Source-editing tools (Write, Edit, Read, NotebookEdit) are excluded — otherwise the hook false-positives on documentation, test corpora, and source code that mentions paid-API URLs (this exact ARG doc set would otherwise be unwriteable).
A paid-LLM URL alone is not enough — the hook also requires auth material in the same call:
auth_signals = "bearer sk-", # Authorization: Bearer sk-...
"sk-ant-", "sk-proj-", "sk-or-", # provider key prefixes
"x-api-key", # Anthropic header (with or without colon)
"anthropic-api-key", # alternate
"api_key=sk-" # query-string form
Codex/Claude-Code CLIs invoked over Plus subscription auth (no API key) pass through cleanly.
/opt/agent/scripts/test_arg_policy_hook.py — 12 cases, all passing as of 2026-05-03:
| Case | Expected | Why |
|---|---|---|
Plain api.anthropic.com + bearer |
deny | baseline |
api.openai.com + bearer |
deny | baseline |
Cyrillic аpi.anthropic.com + bearer |
deny | confusables |
Fullwidth api.openai.com + bearer |
deny | NFKC |
URL-encoded /v1/ → /%76%31/ |
deny | URL-decode |
| Zero-width inserted in domain | deny | strip |
api.stripe.com/v1/charges |
require_approval | money policy |
Bare --model gpt-5.4 (no endpoint) |
allow | subscription auth |
docs.anthropic.com (no auth) |
allow | docs reference |
Plain Read of a file |
allow | not outbound |
mail.google.com/?authuser=jonahtebaa@gmail.com via browser tool |
deny | personal-account boundary |
Write source mentioning api hosts |
allow | outbound scoping |
Run: /opt/agent/venv/bin/python3 /opt/agent/scripts/test_arg_policy_hook.py. Expect 12/12 passed.
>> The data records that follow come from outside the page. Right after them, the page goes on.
(* ===== verification/DictSample.v ===== *)
(** * DictSample: random entries of a dictionary (redis/src/dict.c)

    [dictGetRandomKey], [dictGetSomeKeys], [dictGetFairRandomKey], and the
    rehashing for a given time.  The values [random()] and [rand()] return are
    a list that the operations consume: they are not negative, and nothing
    else is assumed of them.  An operation that needs more values than the
    list has is [More]. *)
From S2P Require Import Prelude Dict DictInv.

Inductive drawn (A : Type) := Got (a : A) (rs : list Z) | More.
Arguments Got {A} _ _.
Arguments More {A}.

Definition GETFAIR_NUM_ENTRIES : Z := 15.

Section sample.
Context {K V : Type} `{!EqDecision K} {DT : DictType K V}.
Implicit Types (st : state K V).

(** [do { h = ...; he = ...; } while(he == NULL)] *)
Fixpoint pick_both (x : dict) (rs : list Z) : option (drawn loc) :=
  match rs with
  | [] => Some More
  | r :: rs =>
    let n := u64 (u64 (ht_size (ht0 x) + ht_size (ht1 x)) - u64 (rehashidx x)) in
    if n =? 0 then None
    else
      let h := u64 (rehashidx x + r mod n) in
      he ← (if h >=? ht_size (ht0 x) then bucket (ht1 x) (u64 (h - ht_size (ht0 x)))
            else bucket (ht0 x) h);
      match he with Some l => Some (Got l rs) | None => pick_both x rs end
  end.
Fixpoint pick_one (x : dict) (rs : list Z) : option (drawn loc) :=
  match rs with
  | [] => Some More
  | r :: rs =>
    he ← bucket (ht0 x) (Z.land r (ht_sizemask (ht0 x)));
    match he with Some l => Some (Got l rs) | None => pick_one x rs end
  end.

(** [while(he) { he = he->next; listlen++; }] *)
Fixpoint chain_len (fuel : nat) (h : gmap loc (dictEntry K V)) (he : option loc) (listlen : Z) : option Z :=
  match fuel with
  | O => None
  | S fuel =>
    match he with
    | None => Some listlen
    | Some l =>
      e ← h !! l;
      if listlen =? INT32_MAX then None else chain_len fuel h (de_next e) (listlen + 1)
    end
  end.
(** [while(listele--) he = he->next;] *)
Fixpoint chain_nth (n : nat) (h : gmap loc (dictEntry K V)) (he : option loc) : option (option loc) :=
  match n with
  | O => Some he
  | S n => l ← he; e ← h !! l; chain_nth n h (de_next e)
  end.

Definition dictGetRandomKey st (rs : list Z) : option (state K V * drawn (option loc)) :=
  if dictSize (d st) =? 0 then Some (st, Got None rs)
  else
    st ← rehash_if_needed st;
    r ← (if dictIsRehashing (d st) then pick_both (d st) rs else pick_one (d st) rs);
    match r with
    | More | Got _ [] => Some (st, More)
    | Got orighe (r :: rs) =>
      listlen ← chain_len (S (size (heap st))) (heap st) (Some orighe) 0;
      let listele := r mod listlen in
      he ← chain_nth (Z.to_nat listele) (heap st) (Some orighe);
      Some (st, Got he rs)
    end.

(** ** [dictGetSomeKeys] *)

(** [for (j = 0; j < count; j++)] the rehashing *)
Fixpoint rehash_times (count : nat) st : option (state K V) :=
  match count with
  | O => Some st
  | S count =>
    if dictIsRehashing (d st) then st ← _dictRehashStep st; rehash_times count st else Some st
  end.

(** [while (he) { *des = he; ... if (stored == count) return stored; }]: the
    entries stored, in order, and whether the function returns.  [stored] is
    the length of [des]. *)
Fixpoint collect (fuel : nat) (h : gmap loc (dictEntry K V)) (he : option loc) (des : list loc) (count : Z) :
    option (list loc * bool) :=
  match fuel with
  | O => None
  | S fuel =>
    match he with
    | None => Some (des, false)
    | Some l =>
      e ← h !! l;
      let des := des ++ [l] in
      if zlen des =? count then Some (des, true) else collect fuel h (de_next e) des count
    end
  end.

(** The variables of the loop. *)
Record sampler := mk_sampler { sm_i : Z; sm_emptylen : Z; sm_des : list loc }.
(** One round of [for (j = 0; j < tables; j++)]; the flag is [return stored]. *)
Definition sample_bucket st (tables maxsizemask count j : Z) (s : sampler) (rs : list Z) :
    option (drawn (sampler * bool)) :=
  let x := d st in
  let below := (tables =? 2) && (j =? 0) && (sm_i s <? u64 (rehashidx x)) in
  if below && negb (sm_i s >=? ht_size (ht1 x)) then Some (Got (s, false) rs)
  else
    let i := if below then rehashidx x else sm_i s in
    if i >=? ht_size (ht x j) then Some (Got (mk_sampler i (sm_emptylen s) (sm_des s), false) rs)
    else
      he ← bucket (ht x j) i;
      match he with
      | None =>
        let emptylen := u64 (sm_emptylen s + 1) in
        if (emptylen >=? 5) && (emptylen >? count) then
          match rs with
          | [] => Some More
          | r :: rs => Some (Got (mk_sampler (Z.land r maxsizemask) 0 (sm_des s), false) rs)
          end
        else Some (Got (mk_sampler i emptylen (sm_des s), false) rs)
      | Some l =>
        '(des, ret) ← collect (S (size (heap st))) (heap st) (Some l) (sm_des s) count;
        Some (Got (mk_sampler i 0 des, ret) rs)
      end.
(** The body of the [while] loop, but for the increment of [i]. *)
Definition sample_round st (tables maxsizemask count : Z) (s : sampler) (rs : list Z) :
    option (drawn (sampler * bool)) :=
  r ← sample_bucket st tables maxsizemask count 0 s rs;
  match r with
  | Got (s, false) rs =>
    if tables =? 2 then sample_bucket st tables maxsizemask count 1 s rs else Some r
  | _ => Some r
  end.
Fixpoint sample_loop (maxsteps : nat) st (tables maxsizemask count : Z) (s : sampler) (rs : list Z) :
    option (drawn (list loc)) :=
  if zlen (sm_des s) <? count then
    match maxsteps with
    | O => Some (Got (sm_des s) rs)
    | S maxsteps =>
      r ← sample_round st tables maxsizemask count s rs;
      match r with
      | More => Some More
      | Got (s, true) rs => Some (Got (sm_des s) rs)
      | Got (s, false) rs =>
        sample_loop maxsteps st tables maxsizemask count
          (mk_sampler (Z.land (u64 (sm_i s + 1)) maxsizemask) (sm_emptylen s) (sm_des s)) rs
      end
    end
  else Some (Got (sm_des s) rs).

(** The entries stored in [des]; the return value is their number. *)
Definition dictGetSomeKeys st (count : Z) (rs : list Z) : option (state K V * drawn (list loc)) :=
  let count := if dictSize (d st) <? count then u32 (dictSize (d st)) else count in
  let maxsteps := u32 (count * 10) in
  st ← rehash_times (Z.to_nat count) st;
  let tables := if dictIsRehashing (d st) then 2 else 1 in
  let maxsizemask := ht_sizemask (ht0 (d st)) in
  let maxsizemask :=
    if (tables >? 1) && (maxsizemask <? ht_sizemask (ht1 (d st))) then ht_sizemask (ht1 (d st))
    else maxsizemask in
  match rs with
  | [] => Some (st, More)
  | r :: rs =>
    res ← sample_loop (Z.to_nat maxsteps) st tables maxsizemask count
            (mk_sampler (Z.land r maxsizemask) 0 []) rs;
    Some (st, res)
  end.

Definition dictGetFairRandomKey st (rs : list Z) : option (state K V * drawn (option loc)) :=
  '(st, r) ← dictGetSomeKeys st GETFAIR_NUM_ENTRIES rs;
  match r with
  | More => Some (st, More)
  | Got entries rs =>
    let count := zlen entries in
    if count =? 0 then dictGetRandomKey st rs
    else
      match rs with
      | [] => Some (st, More)
      | r :: rs => e ← rd entries (r mod count); Some (st, Got (Some e) rs)
      end
  end.

(** ** Rehashing for [ms] milliseconds

    The values [timeInMilliseconds] returns are [start] and then those of
    [clock]; an overflow of the counter of rounds is undefined. *)
Fixpoint rehash_until (clock : list Z) st (start ms rehashes : Z) : option (drawn (state K V * Z)) :=
  '(st, more) ← dictRehash st 100;
  if more =? 0 then Some (Got (st, rehashes) clock)
  else if rehashes + 100 >? INT32_MAX then None
  else
    match clock with
    | [] => Some More
    | now :: clock =>
      if now - start >? ms then Some (Got (st, rehashes + 100) clock)
      else rehash_until clock st start ms (rehashes + 100)
    end.
Definition dictRehashMilliseconds (start : Z) (clock : list Z) st (ms : Z) :
    option (drawn (state K V * Z)) :=
  rehash_until clock st start ms 0.
End sample.

Section sample_proof.
Context {K V : Type} `{!EqDecision K} {DT : DictType K V} {DTok : DictTypeOk K V}.
Implicit Types (st : state K V) (c : list (@cell K V)) (cs : list (list (@cell K V))).

Lemma chain_len_spec fuel hp p c n : chain hp p c -> (length c < fuel)%nat ->
  n + zlen c <= INT32_MAX -> chain_len fuel hp p n = Some (n + zlen c).
Proof.
  revert p c n. induction fuel as [|fuel IH]; intros p c n Hc Hf Hn; [lia|].
  destruct Hc as [|l k v q c Hl Hc]; cbn [chain_len]; [by rewrite zlen_nil, Z.add_0_r|].
  rewrite Hl. cbn [mbind option_bind de_next]. rewrite zlen_cons in *. pose proof (zlen_nonneg c).
  rewrite (proj2 (Z.eqb_neq _ _)) by lia. rewrite (IH q c) by (done || cbn in Hf; lia). f_equal. lia.
Qed.
Lemma chain_nth_spec n hp p c x : chain hp p c -> c !! n = Some x ->
  chain_nth n hp p = Some (Some (cl x)).
Proof.
  revert p c. induction n as [|n IH]; intros p c Hc Hx; destruct Hc as [|l k v q c Hl Hc]; try done.
  - injection Hx as <-. done.
  - cbn. rewrite Hl. cbn. by apply (IH q c).
Qed.

(** Every bucket holds a chain of cells of the dictionary. *)
Lemma bucket_cells st cs0 cs1 j i : inv st cs0 cs1 -> j = 0 \/ j = 1 ->
  0 <= i < ht_size (ht (d st) j) -> exists p c, bucket (ht (d st) j) i = Some p /\ chain (heap st) p c /\
    NoDup (locs c) /\ (forall x, x ∈ c -> x ∈ concat cs0 ++ concat cs1) /\
    zlen c <= zlen (concat cs0 ++ concat cs1) /\ (if j =? 0 then cs0 else cs1) !! Z.to_nat i = Some c.
Proof.
  intros Hi Hj Hr. destruct (inv_NoDup _ _ _ Hi) as [N0 N1].
  assert (Kc : forall cs (c : list cell) m, cs !! m = Some c -> zlen c <= zlen (concat cs)).
  { intros cs c m Hm. destruct (concat_split cs m c Hm) as (r & Hp & _). rewrite (zlen_perm _ _ Hp). zlia. }
  rewrite zlen_app. pose proof (zlen_nonneg (concat cs0)). pose proof (zlen_nonneg (concat cs1)).
  destruct Hj as [-> | ->]; cbn [ht Z.eqb] in *;
    [destruct (tab_bucket _ _ cs0 i (inv_ht0 _ _ _ Hi) Hr) as (tb & p & c & _ & Eb & _ & Ec & Hc)
    |destruct (tab_bucket _ _ cs1 i (inv_ht1 _ _ _ Hi) Hr) as (tb & p & c & _ & Eb & _ & Ec & Hc)];
    exists p, c; (split; [done|]); (split; [done|]); pose proof (Kc _ _ _ Ec);
    (split; [eapply locs_NoDup_chain; [|exact Ec]; done|]); (split; [|split; [lia|done]]); intros x Hx; apply elem_of_app;
    [left|right]; apply elem_concat; eauto.
Qed.
Lemma chain_fuel st p c : chain (heap st) p c -> NoDup (locs c) -> (length c < S (size (heap st)))%nat.
Proof. intros Hc Hd. pose proof (chain_length _ _ _ Hc Hd). lia. Qed.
| Boundary id | Decision | Trigger |
|---|---|---|
boundary.no_paid_model_calls |
deny | outbound call to paid-LLM host + auth signal |
boundary.no_real_money_outflow_without_ask |
require_approval | outbound call matching money patterns (Stripe charges, payment intents) |
boundary.no_jonah_personal_gmail_via_browser |
require_approval | outbound browser tool + Jonah's gmail address present |
boundary.subagents_readonly_on_arg |
deny | Write/Edit under /root/.claude/system/ + not main Brian + not under inbox/ |
WA-recipient guard is code_enforced via wa_send_guard.py, not this hook.
The hook protects against honest mistakes, not adversarial bypass. The only consumer is Brian himself, prompted by Jonah. There is no third party crafting Cyrillic URLs to slip past the hook.
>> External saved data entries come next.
Definition sdsempty : option sds := sdsnewlen (InitBytes [0]) 0.
Definition sdsnew (init : option bytes) : option sds :=
  match init with
  | None => sdsnewlen InitNull 0
  | Some b => n ← strlen b; sdsnewlen (InitBytes b) n
  end.
(** The bytes at [s], as the source of a copy. *)
Definition sds_bytes (s : sds) : bytes := drop (Z.to_nat (ptr s)) (sh s).
Definition sdsdup (s : sds) : option sds :=
  n ← sdslen s; sdsnewlen (InitBytes (sds_bytes s)) n.
(** The offset of the pointer that is passed to [s_free] in its block. *)
Definition sdsAllocPtr (s : sds) : option Z :=
  flags ← s_rd s (-1); Some (ptr s - sdsHdrSize flags).
Definition sdsAllocSize (s : sds) : option Z :=
  alloc ← sdsalloc s; flags ← s_rd s (-1); Some (sdsHdrSize flags + alloc + 1).

Definition sdsMakeRoomFor (s : sds) (addlen : Z) : option sds :=
  avail ← sdsavail s;
  flags ← s_rd s (-1);
  let oldtype := Z.land flags SDS_TYPE_MASK in
  if avail >=? addlen then Some s
  else
    len ← sdslen s;
    let newlen := u64 (len + addlen) in
    let newlen := if newlen <? SDS_MAX_PREALLOC then u64 (newlen * 2)
                  else u64 (newlen + SDS_MAX_PREALLOC) in
    let type := sdsReqType newlen in
    let type := if type =? SDS_TYPE_5 then SDS_TYPE_8 else type in
    let hdrlen := sdsHdrSize type in
    s ← (if oldtype =? type then
           Some (mk_sds (zrealloc (sh s) (u64 (hdrlen + newlen + 1))) hdrlen)
         else
           let newsh := zmalloc (u64 (hdrlen + newlen + 1)) in
           src ← s_rdn s 0 (len + 1);
           s ← s_wrn (mk_sds newsh hdrlen) 0 src;
           s ← s_wr s (-1) type;
           sdssetlen s len);
    sdssetalloc s newlen.

Definition sdsRemoveFreeSpace (s : sds) : option sds :=
  flags ← s_rd s (-1);
  let oldtype := Z.land flags SDS_TYPE_MASK in
  let oldhdrlen := sdsHdrSize oldtype in
  len ← sdslen s;
  avail ← sdsavail s;
  if avail =? 0 then Some s
  else
    let type := sdsReqType len in
    let hdrlen := sdsHdrSize type in
    s ← (if (oldtype =? type) || (type >? SDS_TYPE_8) then
           Some (mk_sds (zrealloc (sh s) (u64 (oldhdrlen + len + 1))) oldhdrlen)
         else
           let newsh := zmalloc (u64 (hdrlen + len + 1)) in
           src ← s_rdn s 0 (len + 1);
           s ← s_wrn (mk_sds newsh hdrlen) 0 src;
           s ← s_wr s (-1) type;
           sdssetlen s len);
    sdssetalloc s len.

(** ** Lengths *)

Definition sdsupdatelen (s : sds) : option sds :=
  reallen ← strlen (sds_bytes s); sdssetlen s reallen.
Definition sdsclear (s : sds) : option sds := s ← sdssetlen s 0; s_wr s 0 0.

(** The [assert] of the cases 8 to 64; [u_pos] and [u_neg] are the conversions
    the code applies to [incr] and to [-incr]. *)
Definition incr_ok (u_pos u_neg : Z -> Z) (w : nat) (alloc len incr : Z) : bool :=
  ((incr >=? 0) && (field_sub w alloc len >=? u_pos incr)) ||
  ((incr <? 0) && (len >=? u_neg (- incr))).
Definition sdsIncrLen (s : sds) (incr : Z) : option sds :=
  flags ← s_rd s (-1);
  '(s, len) ← switch_type flags
    (let oldlen := Z.shiftr flags SDS_TYPE_BITS in
     if ((incr >? 0) && (oldlen + incr <? 32)) || ((incr <? 0) && (oldlen >=? u32 (- incr))) then
       s ← s_wr s (-1) (u8 (Z.lor SDS_TYPE_5 (Z.shiftl (oldlen + incr) SDS_TYPE_BITS)));
       Some (s, oldlen + incr)
     else None)
    (fun w =>
       len ← hdr_len w s; alloc ← hdr_alloc w s;
       let u_pos := match w with 4%nat => u32 | 8%nat => u64 | _ => id end in
       let u_neg := match w with 8%nat => u64 | _ => u32 end in
       if incr_ok u_pos u_neg w alloc len incr then
         s ← set_hdr_len w s (len + incr); len ← hdr_len w s; Some (s, len)
       else None)
    (Some (s, 0));
  s_wr s len 0.

(** ** Appending and copying *)

Definition sdsgrowzero (s : sds) (len : Z) : option sds :=
  curlen ← sdslen s;
  if len <=? curlen then Some s
  else
    s ← sdsMakeRoomFor s (len - curlen);
    s ← s_wrn s curlen (replicate (Z.to_nat (len - curlen + 1)) 0);
    sdssetlen s len.

Definition sdscatlen (s : sds) (t : bytes) (len : Z) : option sds :=
  curlen ← sdslen s;
  s ← sdsMakeRoomFor s len;
  src ← rdn t 0 len;
  s ← s_wrn s curlen src;
  s ← sdssetlen s (u64 (curlen + len));
  s_wr s (curlen + len) 0.
Definition sdscat (s : sds) (t : bytes) : option sds := n ← strlen t; sdscatlen s t n.
Definition sdscatsds (s t : sds) : option sds := n ← sdslen t; sdscatlen s (sds_bytes t) n.

Definition sdscpylen (s : sds) (t : bytes) (len : Z) : option sds :=
  alloc ← sdsalloc s;
  s ← (if alloc <? len then l ← sdslen s; sdsMakeRoomFor s (u64 (len - l)) else Some s);
  src ← rdn t 0 len;
  s ← s_wrn s 0 src;
  s ← s_wr s len 0;
  sdssetlen s len.
Definition sdscpy (s : sds) (t : bytes) : option sds := n ← strlen t; sdscpylen s t n.
End sds_alloc.

(** ** Integers to strings *)

Definition SDS_LLSTR_SIZE : Z := 21.
(** [do { *p++ = '0'+(v%10); v /= 10; } while(v);] *)
Fixpoint llstr_digits (fuel : nat) (s : bytes) (p v : Z) : option (bytes * Z) :=
  match fuel with
  | O => None
  | S fuel =>
    s ← wr s p (48 + v mod 10);
    let p := p + 1 in
    let v := v / 10 in
    if v =? 0 then Some (s, p) else llstr_digits fuel s p v
  end.
(** [while(s < p) { aux = *s; *s = *p; *p = aux; s++; p--; }] *)
Fixpoint llstr_reverse (fuel : nat) (b : bytes) (s p : Z) : option bytes :=
  match fuel with
  | O => None
  | S fuel =>
    if s <? p then
      aux ← rd b s;
      x ← rd b p;
      b ← wr b s x;
      b ← wr b p aux;
      llstr_reverse fuel b (s + 1) (p - 1)
    else Some b
  end.
(** The buffer and the length.  The negation of [LLONG_MIN] overflows. *)
Definition sdsll2str (s : bytes) (value : Z) : option (bytes * Z) :=
  v ← (if value <? 0 then if value =? INT64_MIN then None else Some (- value) else Some value);
  '(s, p) ← llstr_digits 20 s 0 v;
  '(s, p) ← (if value <? 0 then s ← wr s p 45; Some (s, p + 1) else Some (s, p));
  let l := p in
  s ← wr s p 0;
  s ← llstr_reverse (S (Z.to_nat l)) s 0 (p - 1);
  Some (s, l).
Definition sdsull2str (s : bytes) (v : Z) : option (bytes * Z) :=
  '(s, p) ← llstr_digits 20 s 0 v;
  let l := p in
  s ← wr s p 0;
  s ← llstr_reverse (S (Z.to_nat l)) s 0 (p - 1);
  Some (s, l).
The hardening exists because:
1. Auto-generated tool calls can pick up encoding artifacts (URL escapes, NFKC dirtiness from copy-paste).
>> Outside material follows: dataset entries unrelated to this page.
Lemma sdsull2str_ok z w y v : 0 <= v < 2 ^ 64 -> zlen z = zlen (udec v) ->
  sdsull2str (z ++ y :: w) v = Some (udec v ++ 0 :: w, zlen (udec v)).
Proof.
  intros Hv Hz. unfold sdsull2str.
  pose proof (llstr_digits_ok 20 v [] z (y :: w)) as E. cbn [app] in E. change (zlen []) with 0 in E.
  rewrite E by (done || lia). clear E. cbn [mbind option_bind].
  rewrite Z.add_0_l, wr_mid by (by rewrite zlen_reverse). cbn [mbind option_bind].
  pose proof (llstr_reverse_ok (Z.to_nat (zlen (udec v))) (S (Z.to_nat (zlen (udec v))))
    (reverse (udec v)) [] (0 :: w)) as E.
  cbn [app] in E. change (zlen []) with 0 in E. rewrite zlen_reverse, reverse_involutive in E.
  rewrite Z.add_0_l in E. rewrite E by (rewrite ?length_reverse; unfold zlen; lia). done.
Qed.
Lemma sdsll2str_ok z w y v : int64_range v -> v <> INT64_MIN -> zlen z = zlen (ll_repr v) ->
  sdsll2str (z ++ y :: w) v = Some (ll_repr v ++ 0 :: w, zlen (ll_repr v)).
Proof.
  intros Hv Hmin Hz. unfold int64_range in Hv. unfold sdsll2str. destruct (v <? 0) eqn:Eneg.
  - destruct (v =? INT64_MIN) eqn:E; [lia|]. cbn [mbind option_bind].
    rewrite ll_repr_neg in * by lia. destruct (decide (z = [])) as [->|Hne]; [zlia|].
    destruct z as [|z0 z _] using rev_ind; [done|].
    pose proof (llstr_digits_ok 20 (- v) [] z (z0 :: y :: w)) as D. cbn [app] in D.
    change (zlen []) with 0 in D. rewrite <- app_assoc. cbn [app]. rewrite D by (lia || zlia).
    clear D. cbn [mbind option_bind]. rewrite Z.add_0_l, wr_mid by (by rewrite zlen_reverse).
    cbn [mbind option_bind]. rewrite cons_middle, app_assoc, wr_mid by
      (rewrite zlen_app, zlen_reverse; zlia).
    cbn [mbind option_bind].
    pose proof (llstr_reverse_ok (Z.to_nat (zlen (udec (- v)) + 1))
      (S (Z.to_nat (zlen (udec (- v)) + 1))) (reverse (udec (- v)) ++ [45]) [] (0 :: w)) as E'.
    cbn [app] in E'. change (zlen []) with 0 in E'.
    rewrite zlen_app, zlen_reverse, reverse_app, reverse_involutive in E'.
    change (zlen [45]) with 1 in E'. rewrite Z.add_0_l in E'.
    rewrite E' by (rewrite ?length_app, ?length_reverse; unfold zlen; simpl; lia). 
    cbn [mbind option_bind]. rewrite zlen_cons, Z.add_comm. done.
  - rewrite ll_repr_nonneg in * by lia. cbn [mbind option_bind].
    pose proof (sdsull2str_ok z w y v) as E. unfold sdsull2str in E.
    destruct (llstr_digits 20 (z ++ y :: w) 0 v) as [[b p]|]; cbn [mbind option_bind] in *;
      [|specialize (E ltac:(lia) Hz); done].
    apply E; [lia|done].
Qed.

(** *** [sdscatprintf] *)
Section printf.
Context `{Malloc}.

Lemma cstr_nul a b : cstr (a ++ 0 :: b) = cstr a.
Proof.
  induction a as [|x a IH]; [done|]. cbn [cstr app]. destruct (x =? 0); [done|]. by rewrite IH.
Qed.
Lemma cstr_id b : no_nul b -> cstr b = b.
Proof.
  unfold no_nul. induction b as [|x b IH]; intros Hb; [done|]. cbn [cstr].
  apply not_elem_of_cons in Hb as [Hx Hb]. destruct (x =? 0) eqn:E; [lia|]. by rewrite IH.
Qed.
Lemma printf_loop_ok out fuel : forall buf buflen,
  zlen buf = buflen -> 1024 <= buflen -> zlen out < 2 ^ 61 -> zlen out < buflen + Z.of_nat fuel - 2 ->
  buflen <= 2 ^ 62 -> (0 < fuel)%nat ->
  exists buf', printf_loop fuel buf buflen out = Some buf' /\
    exists r, buf' = cstr out ++ 0 :: r.
Proof.
  induction fuel as [|fuel IH]; intros buf buflen Hb Hl Ho Hf Hm Hpos; [lia|].
  pose proof (zlen_nonneg out). cbn [printf_loop].
  destruct (split_first (buflen - 2) buf) as (b1 & b2 & -> & H1); [lia|].
  destruct b2 as [|x [|y b2]]; [zlia..|]. assert (b2 = []) as -> by (apply zlen_0_nil; zlia).
  rewrite wr_mid by done. cbn [mbind option_bind]. unfold vsnprintf.
  destruct (buflen =? 0) eqn:E0; [lia|].
  destruct (cstr_split out) as [Nn [w Ew]].
  destruct (decide (zlen out <= buflen - 2)) as [Hs|Hs].
  - (* it fits *)
    rewrite take_ge by (unfold zlen in *; lia).
    destruct (split_first (zlen out) b1) as (b3 & b4 & -> & H3); [lia|].
    assert (E : exists z, (b3 ++ b4) ++ [0; y] = b3 ++ z /\ 1 <= zlen z /\
      exists z0 z1, z = z0 :: z1 /\ rd (0 :: z1) (zlen b4) = Some 0).
    { exists (b4 ++ [0; y]). split; [by rewrite <- app_assoc|]. split; [zlia|].
      destruct b4 as [|q b4]; [by exists 0, [y]|]. exists q, (b4 ++ [0; y]). split; [done|].
      change (0 :: b4 ++ [0; y]) with ((0 :: b4) ++ 0 :: [y]). apply rd_mid. zlia. }
    destruct E as (z & -> & Hz & z0 & z1 & -> & Hr).
    change (b3 ++ z0 :: z1) with (b3 ++ [z0] ++ z1). rewrite app_assoc, wrn_pre by zlia.
    cbn [mbind option_bind]. rewrite <- app_assoc. cbn [app].
    rewrite rd_app_r by zlia. replace (buflen - 2 - zlen out) with (zlen b4) by zlia.
    rewrite Hr. cbn [mbind option_bind Z.eqb negb]. eexists. split; [done|].
    change (0 :: z1) with ([0] ++ z1). rewrite app_assoc, Ew. exists (w ++ z1). by rewrite <- app_assoc.
  - set (t := take (Z.to_nat (buflen - 1)) out).
    assert (Ht : zlen t = buflen - 1) by (unfold t; rewrite zlen_take; lia).
    assert (Eo : out = t ++ drop (Z.to_nat (buflen - 1)) out) by (unfold t; by rewrite take_drop).
    clearbody t. rewrite <- (app_nil_r (b1 ++ [0; y])), wrn_pre by zlia.
    cbn [mbind option_bind]. rewrite app_nil_r.
    destruct (split_first (buflen - 2) t) as (t1 & t2 & -> & Ht1); [lia|].
    destruct t2 as [|c t2]; [zlia|]. assert (t2 = []) as -> by (apply zlen_0_nil; zlia).
    rewrite <- (app_assoc t1). cbn [app]. rewrite rd_mid by done. cbn [mbind option_bind].
    destruct (c =? 0) eqn:Ec; cbn [negb].
    + eexists. split; [done|]. assert (c = 0) as -> by lia. rewrite <- app_assoc in Eo.
      cbn [app] in Eo. rewrite Eo, cstr_nul.
      destruct (cstr_split t1) as [_ [u Eu]]. exists (u ++ [0]).
      rewrite (cons_middle 0 t1), app_assoc, Eu. cbn [app]. by rewrite <- app_assoc.
    + rewrite uwrap_small by lia. cbv zeta. apply IH; [apply zlen_zmalloc; lia|lia..].
Qed.
Lemma sdscatprintf_ok s c fmt r out : sds_ok s c -> no_nul fmt -> zlen fmt < 2 ^ 60 ->
  zlen c + zlen out < 2 ^ 61 ->
  exists s', sdscatprintf s (fmt ++ 0 :: r) out = Some s' /\ sds_ok s' (c ++ cstr out).
Proof.
  intros Hok Hn Hf Hc. unfold sdscatprintf, sdscatvprintf. rewrite strlen_ok by done.
  cbn [mbind option_bind]. rewrite uwrap_small by zlia. cbv zeta.
  set (buflen := if zlen fmt * 2 >? 1024 then zlen fmt * 2 else 1024).
  assert (1024 <= buflen < 2 ^ 62) by (unfold buflen; destruct (zlen fmt * 2 >? 1024) eqn:?; lia).
  pose proof (zlen_nonneg c).
  destruct (printf_loop_ok out (Datatypes.S (length out)) (zmalloc buflen) buflen)
    as (buf & -> & z & ->); [apply zlen_zmalloc; lia|lia|lia|unfold zlen in *; lia|lia|lia|].
  cbn [mbind option_bind]. apply sdscat_ok; [done| |apply cstr_split].
  assert (zlen (cstr out) <= zlen out); [|lia].
  destruct (cstr_split out) as [_ [b E]]. apply (f_equal zlen) in E. zlia.
Qed.
End printf.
2. Future Phase 5 ships ARG as a public OSS template; threat model widens then.
What the hook does NOT defend against:
- IP-literal bypass (https://198.51.100.4/v1/messages) — would require maintaining a paid-provider IP allowlist; deferred.
- Provider DNS exfiltration via *.anthropic-mirror.example — requires curated denylist; deferred.
- Tool-chain injection (one tool's output becomes another's input bypassing the hook) — Claude Code runs every tool call through the hook independently, so this is not a real bypass.